PerfumedLife - thank you.
We don't 'do' family holidays because we do family everything else so it's nice to have a bit of time when you are not a mother and on call 24/7. That being said, I've never heard the kids complain when we take them on backpacking holidays or staying with friends rather than CentreParcs or a resort with a Kids Club.
Look - I would not let my child be sat by a babysitter that I didn't know personally, neither would either of them been happy with it at all either. But would I condemn those who are happy enough to let a strange hotel staff member look after their child? No.
As someone very helpfully said. You do a risk assessment and if you deem it to be safe then go with it.
Not every baby will sleep in a buggy, not every baby wants to be up dancing until midnight, not every baby sleeps through whilst you sit in your hotel room with lamps on chatting, not every baby will be on their best behaviour whilst you eat a meal.
I remember in Portugal, dd was just turned 3 and no longer content to be put to sleep in her buggy. Both dh and I took it in turns to wheel her round and round but she would not sleep. We were trying to have a peaceful meal and chat and just be a couple, but she wanted attention. She wanted out, she wanted to eat our meal, she wanted to run around and play and we spent an exhaustive time trying to entertain her throughout the whole meal.

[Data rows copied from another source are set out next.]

Definition ParseAddr (s : string) : option addr :=
  match addr_kind s with
  | Some "."%char => parse_ipv4 s
  | Some ":"%char => parse_ipv6 s
  | _ => None
  end.

(** [netip.ParsePrefix]. *)
Definition ParsePrefix (s : string) : option prefix :=
  match cut_last "/" s with
  | None => None
  | Some (addr_str, bits_str) =>
      ip ← ParseAddr addr_str;
      if negb (zone_of ip =s "") then None
      else
        let bad := match bits_str with
                   | String a (String _ _) => negb ((49 <=? byte_val a) && (byte_val a <=? 57))
                   | _ => false
                   end in
        if bad then None
        else
          bits ← atoi bits_str;
          let max_bits := if Is6 ip then 128 else 32 in
          if (bits <? 0) || (max_bits <? bits) then None else Some (Prefix ip bits)
  end.

(** ** Printing *)

Definition show_ipv4 (n : Z) : string :=
  itoa (n / 16777216) +:+ "." +:+ itoa ((n / 65536) mod 256) +:+ "."
  +:+ itoa ((n / 256) mod 256) +:+ "." +:+ itoa (n mod 256).

Definition hex_chr (d : Z) : ascii := byte_chr (if d <? 10 then 48 + d else 87 + d).
Definition show_hex (g : Z) : string :=
  if g <? 16 then String (hex_chr g) ""
  else if g <? 256 then String (hex_chr (g / 16)) (String (hex_chr (g mod 16)) "")
  else if g <? 4096 then
    String (hex_chr (g / 256)) (String (hex_chr ((g / 16) mod 16)) (String (hex_chr (g mod 16)) ""))
  else String (hex_chr (g / 4096)) (String (hex_chr ((g / 256) mod 16))
         (String (hex_chr ((g / 16) mod 16)) (String (hex_chr (g mod 16)) ""))).

Definition groups_of (n : Z) : list Z :=
  (λ k, (n / 2 ^ (16 * k)) mod 65536) <$> [7; 6; 5; 4; 3; 2; 1; 0].

Fixpoint zero_run (l : list Z) : nat :=
  match l with g :: l => if g =? 0 then S (zero_run l) else 0%nat | [] => 0%nat end.

(** The first longest run of at least two zero groups: start and length. *)
Fixpoint longest_zero_run (i : nat) (l : list Z) : option (nat * nat) :=
  match l with
  | [] => None
  | _ :: l' =>
      let here := zero_run l in
      match longest_zero_run (S i) l' with
      | Some (j, len) => if (len <=? here)%nat then Some (i, here) else Some (j, len)
      | None => if (2 <=? here)%nat then Some (i, here) else None
      end
  end.

Definition show_groups (l : list Z) : string := join ":" (show_hex <$> l).

Definition show_ipv6 (n : Z) : string :=
  let l := groups_of n in
  match longest_zero_run 0 l with
  | Some (i, len) => show_groups (take i l) +:+ "::" +:+ show_groups (drop (i + len) l)
  | None => show_groups l
  end.

Definition is_4in6 (n : Z) : bool := n / 4294967296 =? 65535.

(** [Addr.String]. *)
Definition addr_string (a : addr) : string :=
  match a with
  | V4 n => show_ipv4 n
  | V6 n zone =>
      (if is_4in6 n then "::ffff:" +:+ show_ipv4 (n mod 4294967296) else show_ipv6 n)
      +:+ (if zone =s "" then "" else "%" +:+ zone)
  end.

(** [Prefix.String]. *)
Definition prefix_string (p : prefix) : string :=
  addr_string (prefix_addr p) +:+ "/" +:+ itoa (prefix_bits p).

(** ** Masking and comparison *)

Definition addr_width (a : addr) : Z := match a with V4 _ => 32 | V6 _ _ => 128 end.
Definition addr_value (a : addr) : Z := match a with V4 n | V6 n _ => n end.

Definition mask_value (width bits n : Z) : Z :=
  let block := 2 ^ (width - bits) in n - n mod block.

(** [Prefix.Masked]; the zone goes away. *)
Definition Masked (p : prefix) : prefix :=
  match prefix_addr p with
  | V4 n => Prefix (V4 (mask_value 32 (prefix_bits p) n)) (prefix_bits p)
  | V6 n _ => Prefix (V6 (mask_value 128 (prefix_bits p) n) "") (prefix_bits p)
  end.

(** [Prefix.Contains]. *)
Definition Contains (p : prefix) (a : addr) : bool :=
  (addr_width (prefix_addr p) =? addr_width a)
  && (zone_of a =s "")
  && (mask_value (addr_width a) (prefix_bits p) (addr_value (prefix_addr p))
      =? mask_value (addr_width a) (prefix_bits p) (addr_value a)).

(** [Addr.Compare]. *)
Definition addr_compare (a b : addr) : comparison :=
  match addr_width a ?= addr_width b with
  | Eq =>
      match addr_value a ?= addr_value b with
      | Eq => String.compare (zone_of a) (zone_of b)
      | c => c
      end
  | c => c
  end.

(** [netip.AddrFrom4], and the range that [As4] and [As16] give. *)
Definition addr_ok (a : addr) : Prop :=
  match a with V4 n => 0 ≤ n < two32 | V6 n _ => 0 ≤ n < 2 ^ 128 end.

Example parse_samples :
  (ParseAddr "10.0.0.1", ParseAddr "10.0.0.01", ParseAddr "::", ParseAddr "2001:db8::1",
   ParseAddr "fe80::1%eth0", ParseAddr "::ffff:192.0.2.1", ParseAddr "1::2::3", ParseAddr "1:2:3:4:5:6:7::")
  = (Some (V4 167772161), None, Some (V6 0 ""), Some (V6 42540766411282592856903984951653826561 ""),
     Some (V6 338288524927261089654018896841347694593 "eth0"),
     Some (V6 281473902969345 ""), None, Some (V6 5192455318486707404433266433261568 "")).
Proof. vm_compute. reflexivity. Qed.

(** ** Printing then parsing is the identity *)

(** *** IPv4 *)

(** The effect of a run of digits on the value and digit count. *)
Fixpoint octet_run (s : string) (val digs : Z) : option (Z * Z) :=
  match s with
  | EmptyString => Some (val, digs)
  | String c s' =>
      if is_digit c then
        if (digs =? 1) && (val =? 0) then None
        else
          let val := val * 10 + (byte_val c - 48) in
          if 255 <? val then None else octet_run s' val (digs + 1)
      else None
  end.

Lemma parse_octet_run w rest pd val digs fs v d :
  octet_run w val digs = Some (v, d) → w ≠ "" →
  parse_ipv4_fields (w +:+ rest) pd val digs fs = parse_ipv4_fields rest false v d fs.
Proof.
  revert pd val digs. induction w as [|c w IH]; intros pd val digs H Hne; [done|].
  rewrite sapp_cons. cbn [parse_ipv4_fields octet_run] in *.
  destruct (is_digit c); [|done]. destruct (_ && _)%bool; [done|].
  destruct (255 <? _); [done|]. destruct w as [|c' w].
  - cbn in H. by simplify_eq.
  - by apply IH.
Qed.

Lemma octet_run_itoa o : 0 ≤ o < 256 → ∃ d, octet_run (itoa o) 0 0 = Some (o, d).
Proof.
  intros Ho.
  assert (all_below 256 (λ o, match octet_run (itoa o) 0 0 with
    Some (v, _) => v =? o | None => false end) = true) as Hall by (vm_compute; reflexivity).
  pose proof (all_below_spec 256 _ o Hall Ho) as H. simpl in H.
  destruct (octet_run _ _ _) as [[v d]|]; [|done]. apply Z.eqb_eq in H as ->. eauto.
Qed.

Lemma parse_ipv4_dot o s fs :
  0 ≤ o < 256 → s ≠ "" → (length fs < 3)%nat →
  parse_ipv4_fields (itoa o +:+ String "." s) true 0 0 fs = parse_ipv4_fields s true 0 0 (fs ++ [o]).
Proof.
  intros Ho Hs Hf. destruct (octet_run_itoa o Ho) as [d Hd].
  rewrite (parse_octet_run _ _ _ _ _ _ _ _ Hd) by apply itoa_nonempty.
  cbn [parse_ipv4_fields]. change (is_digit ".") with false. cbv iota.
  change (Ascii.eqb "." ".") with true. cbv iota. destruct s; [done|]. simpl.
  destruct (Nat.eqb_spec (length fs) 3); [lia|done].
Qed.

Lemma parse_ipv4_last o fs :
  0 ≤ o < 256 → length fs = 3%nat → parse_ipv4_fields (itoa o) true 0 0 fs = Some (fs ++ [o]).
Proof.
  intros Ho Hf. destruct (octet_run_itoa o Ho) as [d Hd].
  rewrite <-(sapp_nil_r (itoa o)).
  rewrite (parse_octet_run _ _ _ _ _ _ _ _ Hd) by apply itoa_nonempty.
  simpl. by rewrite Hf.
Qed.

Lemma dot_app (s t : string) : s +:+ "." +:+ t = s +:+ String "." t.
Proof. done. Qed.

Lemma sapp_eq_nil (s t : string) : s +:+ t = "" → s = "" ∧ t = "".
Proof. destruct s; [done|]. by rewrite sapp_cons. Qed.

Lemma octet_range n k : 0 ≤ (n / k) mod 256 < 256.
Proof. by apply Z.mod_pos_bound. Qed.

Lemma parse_show_ipv4_fields n :
  0 ≤ n < two32 →
  parse_ipv4_fields (show_ipv4 n) true 0 0 []
  = Some [n / 16777216; (n / 65536) mod 256; (n / 256) mod 256; n mod 256].
Proof.
  unfold two32. intros Hn. unfold show_ipv4. rewrite !dot_app.
  assert (∀ o s, itoa o +:+ s ≠ "") as Hne.
  { intros o s [H _]%sapp_eq_nil. by apply itoa_nonempty in H. }
  rewrite parse_ipv4_dot; [|lia|apply Hne|simpl; lia].
  rewrite parse_ipv4_dot; [|apply octet_range|apply Hne|simpl; lia].
  rewrite parse_ipv4_dot; [|apply octet_range|apply itoa_nonempty|simpl; lia].
  by rewrite parse_ipv4_last by (done || by apply Z.mod_pos_bound).
Qed.

Lemma parse_show_ipv4 n : 0 ≤ n < two32 → parse_ipv4 (show_ipv4 n) = Some (V4 n).
Proof.
  intros Hn. unfold parse_ipv4. rewrite parse_show_ipv4_fields by done. simpl. do 2 f_equal.
  unfold two32 in Hn. unfold octets_value. simpl. lia.
Qed.

(** *** IPv6 *)

Definition is_hex_any (c : ascii) : bool := match hex_value c with Some _ => true | None => false end.

Lemma hex_group_app w rest acc off a o :
  hex_group w acc off = Some (a, o, "") →
  (match rest with String c _ => is_hex_any c = false | EmptyString => True end) →
  hex_group (w +:+ rest) acc off = Some (a, o, rest).
Proof.
  intros H Hr. revert acc off H. induction w as [|c w IH]; intros acc off H.
  - rewrite sapp_nil_l. simpl in H. simplify_eq. destruct rest as [|c rest]; [done|].
    simpl. unfold is_hex_any in Hr. by destruct (hex_value c).
  - rewrite sapp_cons. cbn [hex_group] in *. destruct (hex_value c); [|done].
    destruct (3 <? off); [done|]. by apply IH.
Qed.

Definition hex_group_back (g : Z) : bool :=
  match hex_group (show_hex g) 0 0 with
  | Some (a, o, EmptyString) => (a =? g) && (1 <=? o)
  | _ => false
  end.

Lemma hex_group_show_digits h l : 0 ≤ h < 256 → 0 ≤ l < 256 → hex_group_back (h * 256 + l) = true.
Proof.
  intros Hh Hl.
  assert (all_below 256 (λ h, all_below 256 (λ l, hex_group_back (h * 256 + l))) = true) as Hall
    by (vm_compute; reflexivity).
  exact (all_below_spec 256 (λ l, hex_group_back (h * 256 + l)) l
    (all_below_spec 256 _ h Hall Hh) Hl).
Qed.

Lemma hex_group_show g : 0 ≤ g < 65536 → ∃ o, 1 ≤ o ∧ hex_group (show_hex g) 0 0 = Some (g, o, "").
Proof.
  intros Hg.
  pose proof (hex_group_show_digits (g / 256) (g mod 256) ltac:(lia) ltac:(lia)) as H.
  replace (g / 256 * 256 + g mod 256) with g in H by lia. unfold hex_group_back in H.
  destruct (hex_group _ _ _) as [[[a o] [|]]|]; try done.
  apply andb_true_iff in H as [->%Z.eqb_eq ?]. exists o. split; [lia|done].
Qed.

Definition group_ok (g : Z) : Prop := 0 ≤ g < 65536.

Lemma show_hex_head g : group_ok g → ∃ c s, show_hex g = String c s ∧ is_hex_any c = true.
Proof.
  intros Hg. destruct (hex_group_show g Hg) as (o & Ho & H).
  destruct (show_hex g) as [|c s]; [simpl in H; simplify_eq; lia|].
  exists c, s. split; [done|]. unfold is_hex_any. cbn [hex_group] in H.
  destruct (hex_value c); [done|]. simplify_eq.
Qed.

Lemma hex_not_colon c : is_hex_any c = true → Ascii.eqb c ":" = false ∧ Ascii.eqb c "." = false.
Proof. intros H. split; apply Ascii.eqb_neq; intros ->; vm_compute in H; done. Qed.

(** One group followed by a colon and a further group. *)
Lemma ipv6_groups_colon n gs ell g c s :
  group_ok g → is_hex_any c = true →
  ipv6_groups (S n) gs ell (show_hex g +:+ String ":" (String c s))
  = ipv6_groups n (gs ++ [g]) ell (String c s).
Proof.
  intros Hg Hc. destruct (hex_group_show g Hg) as (o & Ho & H).
  cbn [ipv6_groups]. rewrite (hex_group_app _ _ _ _ _ _ H) by done.
  replace (o =? 0) with false by lia. change (Ascii.eqb ":" ".") with false.
  change (Ascii.eqb ":" ":") with true. cbv iota.
  apply hex_not_colon in Hc as [-> _]. done.
Qed.

Lemma ipv6_groups_last n gs ell g :
  group_ok g → ipv6_groups (S n) gs ell (show_hex g) = Some (gs ++ [g], ell, "").
Proof.
  intros Hg. destruct (hex_group_show g Hg) as (o & Ho & H).
  cbn [ipv6_groups]. rewrite H. by replace (o =? 0) with false by lia.
Qed.

Lemma show_groups_cons g g' l : show_groups (g :: g' :: l) = show_hex g +:+ String ":" (show_groups (g' :: l)).
Proof. done. Qed.

Lemma show_groups_head g l s :
  group_ok g → ∃ c t, show_groups (g :: l) +:+ s = String c t ∧ is_hex_any c = true.
Proof.
  intros Hg. destruct (show_hex_head g Hg) as (c & t & E & Hc).
  destruct l as [|g' l].
  - exists c, (t +:+ s). unfold show_groups. simpl. by rewrite E.
  - rewrite show_groups_cons, E. eauto.
Qed.

Lemma ipv6_groups_all n gs ell l :
  Forall group_ok l → l ≠ [] → (length l ≤ n)%nat →
  ipv6_groups n gs ell (show_groups l) = Some (gs ++ l, ell, "").
Proof.
  intros Hl. revert n gs. induction Hl as [|g l Hg Hl IH]; intros n gs Hne Hn; [done|].
  destruct n as [|n]; [simpl in Hn; lia|]. destruct l as [|g' l].
  - by apply ipv6_groups_last.
  - rewrite show_groups_cons. inversion Hl as [|? ? Hg' _]; subst.
    destruct (show_groups_head g' l "" Hg') as (c & t & E & Hc). rewrite sapp_nil_r in E.
    rewrite E, ipv6_groups_colon, <-E by done. rewrite IH by (done || simpl in *; lia).
    by rewrite <-app_assoc.
Qed.

(** The groups before and after an ellipsis. *)
Lemma ipv6_groups_ellipsis n gs l r :
  Forall group_ok l → Forall group_ok r → l ≠ [] → (length l + length r ≤ n)%nat →
  ipv6_groups n gs None (show_groups l +:+ "::" +:+ show_groups r)
  = Some (gs ++ l ++ r, Some (length gs + length l)%nat, "").
Proof.
  intros Hl Hr. revert n gs. induction Hl as [|g l Hg Hl IH]; intros n gs Hne Hn; [done|].
  destruct n as [|n]; [simpl in Hn; lia|]. destruct l as [|g' l].
  - destruct (hex_group_show g Hg) as (o & Ho & H). unfold show_groups at 1. cbn [fmap list_fmap join].
    change ("::" +:+ show_groups r) with (String ":" (String ":" (show_groups r))).
    cbn [ipv6_groups]. rewrite (hex_group_app _ _ _ _ _ _ H) by done.
    replace (o =? 0) with false by lia. change (Ascii.eqb ":" ".") with false.
    change (Ascii.eqb ":" ":") with true. cbv iota zeta.
    replace (length gs + length [g])%nat with (S (length gs)) by (simpl; lia).
    destruct r as [|g' r]; [done|].
    inversion Hr as [|? ? Hg' _]; subst.
    destruct (show_groups_head g' r "" Hg') as (c & t & E & Hc). rewrite sapp_nil_r in E.
    rewrite E, <-E. rewrite ipv6_groups_all by (done || simpl in *; lia).
    by rewrite <-app_assoc.
  - rewrite show_groups_cons, sapp_assoc, (sapp_cons ":" (show_groups (g' :: l))). inversion Hl as [|? ? Hg' _]; subst.
    destruct (show_groups_head g' l ("::" +:+ show_groups r) Hg') as (c & t & E & Hc).
    rewrite E, ipv6_groups_colon, <-E by done. rewrite IH by (done || simpl in *; lia).
    rewrite <-app_assoc. replace (length (gs ++ [g]) + length (g' :: l))%nat with (length gs + length (g :: g' :: l))%nat by (rewrite length_app; simpl; lia). done.
Qed.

This and time spent sat in dark hotel rooms convinced us that a baby monitor was the way to go.
And yes our kids are fine with going out for meals and spending time in adult company. They've had to be because we don't live near any family or friends so I can count on one hand the number of times we've had an actual babysitter. Now that they are older they come with us.
On Saturday night we went out for our wedding anniversary meal. The kids came with us. It was ok but we spent a lot of the time talking to them, trying to persuade them to eat the meal we'd bought for them, asking them not to spill their coke, providing pens and paper for drawings, answering questions. We would have loved that time to be a couple again, but it wasn't to be. Yes we could have stayed at home and put them to bed, but that's what we do all the time. This time we wanted to go out, it was a special time.
What irks me is that people are not content to say "I would not do this", they have to then cast judgement on those who do. Despite us saying that a child is more likely to come to harm from a babysitter (the stats prove this) than being abducted from a hotel. Despite hotels being much much safer for fires than your own home. Despite children being able to choke and vomit in their sleep at home just as much in a hotel room and neither would you hear them then. In fact you are more likely to hear of any trouble if you are alert and have a baby monitor than you are if you are downstairs in your own home watching TV and they are upstairs in bed.
No-one is saying that doing this regularly is the right thing to do. But every now and then, there is nothing wrong imo to leave them in a locked hotel room with a baby monitor if you have done a proper risk assessment and are satisfied that they are ok. It's not much different to sitting outside in your garden on a nice evening whilst they sleep upstairs. Yes they might wake and want their mummy, but that's what the baby monitor is there for.
You can't absolve everything from every risk. Yes it is a choice to leave them in a hotel room and no you don't have to make that choice. But some of us do and we don't really need to be condemned and hung out to dry for it.
It seems that those who wouldn't do it are very prepared to slate those who have done it. Whilst those who have done it, aren't slating anyone.